Northern Ireland

Stormont ‘has way to go’ in efforts to secure improved funding from Treasury

Michelle O’Neill was providing an update after she, the deputy First Minister and the Finance Minister met the Chancellor.

Northern Ireland First Minister Michelle O’Neill during a meeting of the North South Ministerial Council in Dublin Castle
Northern Ireland First Minister Michelle O’Neill during a meeting of the North South Ministerial Council in Dublin Castle (Gareth Chaney/PA)

Stormont ministers have a “way to go” in efforts to convince the Treasury to bolster funding arrangements for Northern Ireland, the First Minister said.

Michelle O’Neill provided an update after she, deputy First Minister Emma Little-Pengelly and Finance Minister Caoimhe Archibald met Chancellor Rachel Reeves in London on Thursday to discuss the perilous state of the region’s finances.

Ms O’Neill and Ms Little-Pengelly were asked about the issue as they attended the North South Ministerial Conference in Dublin on Friday.

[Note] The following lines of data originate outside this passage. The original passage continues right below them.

(* ===== verification/Asn1.v ===== *)
(** Reading ASN.1 with a CBS: the DER and BER part of
    crypto/bytestring/cbs.cc, with the tag constants of
    include/openssl/bytestring.h.

    A tag is a 32-bit value: the class and constructed bits of the identifier
    octet in the top three bits, the tag number in the other 29. *)
From S2P Require Import Prelude.
From S2P Require Import Internal.
From S2P Require Import Cbs.

Open Scope rd_scope.

(** * Tags *)
Definition CBS_ASN1_TAG_SHIFT : Z := 24.
Definition CBS_ASN1_CONSTRUCTED : Z := 0x20 * 2 ^ 24.
Definition CBS_ASN1_CONTEXT_SPECIFIC : Z := 0x80 * 2 ^ 24.
Definition CBS_ASN1_TAG_NUMBER_MASK : Z := 2 ^ 29 - 1.
Definition CBS_ASN1_BOOLEAN : Z := 0x1.
Definition CBS_ASN1_INTEGER : Z := 0x2.
Definition CBS_ASN1_BITSTRING : Z := 0x3.
Definition CBS_ASN1_OCTETSTRING : Z := 0x4.
Definition CBS_ASN1_SEQUENCE : Z := Z.lor 0x10 CBS_ASN1_CONSTRUCTED.
Definition CBS_ASN1_SET : Z := Z.lor 0x11 CBS_ASN1_CONSTRUCTED.

(** * Parsing an element's header *)

(** The loop of [parse_base128_integer] from the accumulator [v]. *)
Fixpoint base128_loop (cbs : CBS) (v : Z) : option Z * CBS :=
  match cbs with
  | [] => (None, cbs)
  | b :: rest =>
      if negb (Z.shiftr v (64 - 7) =? 0) then (None, rest)
      else if (v =? 0) && (b =? 0x80) then (None, rest)
      else
        let v := Z.lor (u64 (Z.shiftl v 7)) (Z.land b 0x7f) in
        if Z.land b 0x80 =? 0 then (Some v, rest) else base128_loop rest v
  end.
Definition parse_base128_integer : rd Z := fun cbs => base128_loop cbs 0.

(** The tag number: the low five bits of the identifier octet or, when these
    are all ones, a base-128 integer. *)
Definition asn1_tag_number (tag_byte : Z) : rd Z :=
  let tag_number := Z.land tag_byte 0x1f in
  if tag_number =? 0x1f then
    v <-- parse_base128_integer ;;
    check (negb ((CBS_ASN1_TAG_NUMBER_MASK <? v) || (v <? 0x1f))) ;;
    rd_ret (u32 v)
  else rd_ret tag_number.

Definition parse_asn1_tag : rd Z :=
  tag_byte <-- CBS_get_u8 ;;
  tag_number <-- asn1_tag_number tag_byte ;;
  let tag := Z.lor (u32 (Z.shiftl (Z.land tag_byte 0xe0) CBS_ASN1_TAG_SHIFT)) tag_number in
  check (negb (Z.land tag (wnot 32 CBS_ASN1_CONSTRUCTED) =? 0)) ;;
  rd_ret tag.

(** The out-parameters of [cbs_get_any_asn1_element]. *)
Record element := mk_element {
  el_out : CBS; el_tag : Z; el_header_len : Z; el_ber_found : bool; el_indefinite : bool;
}.

Section Asn1.
Context `{P : Platform}.

(** The element is read through a copy, [header], and [cbs] advances only on
    success. [len] is a size_t: the sum of the content and header lengths is
    checked for wrapping round. *)
Definition cbs_get_any_asn1_element (ber_ok : bool) : rd element := fun cbs =>
  let get n tag header_len ber_found indefinite :=
    match CBS_get_bytes n cbs with
    | (Some out, cbs') => (Some (mk_element out tag header_len ber_found indefinite), cbs')
    | (None, cbs') => (None, cbs')
    end in
  match parse_asn1_tag cbs with
  | (None, _) => (None, cbs)
  | (Some tag, header) =>
    match CBS_get_u8 header with
    | (None, _) => (None, cbs)
    | (Some length_byte, header) =>
      let header_len := wrap size_bits (len cbs - len header) in
      if Z.land length_byte 0x80 =? 0 then
        get (wrap size_bits (length_byte + header_len)) tag header_len false false
      else
        let num_bytes := Z.land length_byte 0x7f in
        if ber_ok && negb (Z.land tag CBS_ASN1_CONSTRUCTED =? 0) && (num_bytes =? 0)
        then get header_len tag header_len true true
        else if (num_bytes =? 0) || (4 <? num_bytes) then (None, cbs)
        else
          match cbs_get_u num_bytes header with
          | (None, _) => (None, cbs)
          | (Some len64, _) =>
            let short := len64 <? 128 in
            let long := Z.shiftr len64 ((num_bytes - 1) * 8) =? 0 in
            if (short || long) && negb ber_ok then (None, cbs)
            else
              let n := wrap size_bits len64 in
              let total := wrap size_bits (n + header_len + num_bytes) in
              if total <? n then (None, cbs)
              else get total tag (wrap size_bits (header_len + num_bytes)) (short || long) false
          end
    end
  end.

Definition CBS_get_any_asn1_element : rd (CBS * Z * Z) :=
  e <-- cbs_get_any_asn1_element false ;; rd_ret (el_out e, el_tag e, el_header_len e).

Definition CBS_get_any_ber_asn1_element : rd element := cbs_get_any_asn1_element true.

(** [CBS_skip] on the element just read: the contents after the header. *)
Definition skip_header (out : CBS) (header_len : Z) : rd CBS := fun cbs =>
  match CBS_skip header_len out with
  | (Some _, out') => (Some out', cbs)
  | (None, _) => (None, cbs)
  end.

Definition CBS_get_any_asn1 : rd (CBS * Z) :=
  e <-- CBS_get_any_asn1_element ;;
  let '(out, tag, header_len) := e in
  out <-- skip_header out header_len ;;
  rd_ret (out, tag).

Definition cbs_get_asn1 (tag_value : Z) (skip : bool) : rd CBS :=
  e <-- CBS_get_any_asn1_element ;;
  let '(out, tag, header_len) := e in
  check (tag =? tag_value) ;;
  if skip then skip_header out header_len else rd_ret out.

Definition CBS_get_asn1 (tag_value : Z) : rd CBS := cbs_get_asn1 tag_value true.
Definition CBS_get_asn1_element (tag_value : Z) : rd CBS := cbs_get_asn1 tag_value false.

Definition CBS_peek_asn1_tag (cbs : CBS) (tag_value : Z) : bool :=
  match parse_asn1_tag cbs with
  | (Some actual_tag, _) => tag_value =? actual_tag
  | (None, _) => false
  end.

(** * INTEGER, BOOLEAN, BIT STRING, OBJECT IDENTIFIER contents *)

(** [Some is_negative] on a valid integer. *)
Definition CBS_is_valid_asn1_integer (cbs : CBS) : option bool :=
  match CBS_get_u8 cbs with
  | (None, _) => None
  | (Some first_byte, copy) =>
    let is_negative := negb (Z.land first_byte 0x80 =? 0) in
    match CBS_get_u8 copy with
    | (None, _) => Some is_negative
    | (Some second_byte, _) =>
      if ((first_byte =? 0x00) && (Z.land second_byte 0x80 =? 0))
         || ((first_byte =? 0xff) && negb (Z.land second_byte 0x80 =? 0))
      then None else Some is_negative
    end
  end.

Definition CBS_is_unsigned_asn1_integer (cbs : CBS) : bool :=
  match CBS_is_valid_asn1_integer cbs with Some is_negative => negb is_negative | None => false end.

(** The accumulation loop of [CBS_get_asn1_uint64]. *)
Fixpoint uint64_loop (data : list Z) (out : Z) : option Z :=
  match data with
  | [] => Some out
  | b :: data =>
      if negb (Z.shiftr out 56 =? 0) then None
      else uint64_loop data (Z.lor (u64 (Z.shiftl out 8)) b)
  end.

Definition CBS_get_asn1_uint64 : rd Z :=
  bytes <-- CBS_get_asn1 CBS_ASN1_INTEGER ;;
  check (CBS_is_unsigned_asn1_integer bytes) ;;
  match uint64_loop bytes 0 with Some v => rd_ret v | None => rd_fail end.

Definition CBS_get_asn1_int64 : rd Z :=
  bytes <-- CBS_get_asn1 CBS_ASN1_INTEGER ;;
  match CBS_is_valid_asn1_integer bytes with
  | None => rd_fail
  | Some is_negative =>
    check (negb (8 <? len bytes)) ;;
    let fill := if is_negative then 0xff else 0 in
    let sign_extend := replicate (Z.to_nat (8 - len bytes)) fill ++ bytes in
    rd_ret (swrap 64 (CRYPTO_load_u64_be sign_extend))
  end.

Definition CBS_get_asn1_bool : rd bool :=
  bytes <-- CBS_get_asn1 CBS_ASN1_BOOLEAN ;;
  check (len bytes =? 1) ;;
  let value := List.hd 0 bytes in
  check (negb (negb (value =? 0) && negb (value =? 0xff))) ;;
  rd_ret (negb (value =? 0)).

(** [None] inside is an absent element ([*out_present] = 0). *)
Definition CBS_get_optional_asn1 (tag : Z) : rd (option CBS) := fun cbs =>
  if CBS_peek_asn1_tag cbs tag then
    (out <-- CBS_get_asn1 tag ;; rd_ret (Some out)) cbs
  else (Some None, cbs).

(** Running a reader on the child and requiring that nothing is left of it. *)
Definition on_child {A} (m : rd A) (child : CBS) : rd A := fun cbs =>
  match m child with
  | (Some a, child') => if len child' =? 0 then (Some a, cbs) else (None, cbs)
  | (None, _) => (None, cbs)
  end.

Definition CBS_get_optional_asn1_octet_string (tag : Z) : rd (CBS * bool) :=
  o <-- CBS_get_optional_asn1 tag ;;
  match o with
  | Some child => out <-- on_child (CBS_get_asn1 CBS_ASN1_OCTETSTRING) child ;; rd_ret (out, true)
  | None => rd_ret ([], false)
  end.

Definition CBS_get_optional_asn1_uint64 (tag default_value : Z) : rd Z :=
  o <-- CBS_get_optional_asn1 tag ;;
  match o with
  | Some child => on_child CBS_get_asn1_uint64 child
  | None => rd_ret default_value
  end.

Definition CBS_get_optional_asn1_bool (tag : Z) (default_value : Z) : rd Z :=
  o <-- CBS_get_optional_asn1 tag ;;
  match o with
  | Some child =>
    child2 <-- on_child
      (child2 <-- CBS_get_asn1 CBS_ASN1_BOOLEAN ;; check (len child2 =? 1) ;; rd_ret child2) child ;;
    let boolean := List.hd 0 child2 in
    if boolean =? 0 then rd_ret 0 else if boolean =? 0xff then rd_ret 1 else rd_fail
  | None => rd_ret default_value
  end.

Northern Ireland’s Finance Minister Caoimhe Archibald (left), First Minister Michelle O’Neill (centre) and deputy First Minister Emma Little-Pengelly at the Treasury in London
Northern Ireland’s Finance Minister Caoimhe Archibald (left), First Minister Michelle O’Neill (centre) and deputy First Minister Emma Little-Pengelly at the Treasury in London (Jordan Pettitt/PA)

The ministers are pressing the Treasury to upwardly adjust the formula for calculating the amount of Government money allocated to the devolved Executive.

On Monday, the joint leaders of the Executive launched a programme for government identifying nine key priority areas for the administration in the remaining two-and-a-half years of the current Assembly mandate.

Both made clear that delivering all the objectives would require enhanced funding for the region.

They have insisted they are up for the challenge of reforming and restructuring public services but contend that they need upfront investment to be able to undertake that work.

Ms O’Neill urged Ms Reeves to ensure the interests of the people of Northern Ireland are “firmly on the agenda” when she sets her Budget next month.

“Just as Labour have inherited a mess from the previous administration under the Tories, we too have inherited that same austerity agenda, and we have had public services that have been crushed completely to breaking point as a direct result of that,” she said in Dublin.

“So we were there (Treasury) to make the case for a proper funding model that allows us to deliver sustainable public services, that allows us to deliver good public services.

“It’s part of an ongoing engagement with the Treasury, because we believe that as they make their plans for the Budget in October, it’s important that the interests of the people that we serve are very much firmly on the agenda, and that is to get to the point where we actually have adequate funding in order to deliver public services.

“But, alongside that, we need to transform a lot of our public services, and we’re very much up for that.

“But, in order to be able to do that, you have to be able to invest and therefore that’s the case that we made to the Treasury.

“So I suspect that we have a way to go in terms of that conversation as we run into the Budget period, but certainly we’re determined to continue to make that case.”

Ms O’Neill said ministers had already made some progress, citing the agreement of a new interim fiscal framework pending deliberations on a final funding model.

“So we just need to keep building upon that to get to the point where we have what we need in order to deliver upon the programme for government commitments that we’ve made and the public services that people just rightly deserve,” she added.

Ms Little-Pengelly told reporters in Dublin that she and her Stormont colleagues were “very, very clear” with the Chancellor on the need for Northern Ireland to have “sufficient funding”.

“We will always stand up for Northern Ireland to get the best possible deal for Northern Ireland, but the people of Northern Ireland deserve those adequate public services, those good public services, and the sufficient funding in order to meet that,” she said.

“So we did raise a wide range of issues.

“I raised the issue of the funding requirement on our water and sewage infrastructure; our concerns about the cut in winter fuel payment; the needs that we have in terms of affordable childcare and what the tax system can do in terms of increasing tax-free childcare across the United Kingdom; the issues around our NHS and our waiting lists in Northern Ireland, and our shared desire to tackle that issue and to make sure that the many, many thousands of people sitting on waiting lists, very often in pain, that we can get the right budget, the sufficient funding in order to do what our ambition is as set out in our draft programme for government, just released at the beginning of this week.

“We are an executive that wants to deliver.

“We want to deliver against the issues that matter most to people.

“We can only do that with sufficient funding, but that also means that we need to have that funding to invest to transform.

“And that’s going to be critical in terms of our sustainability moving forward.”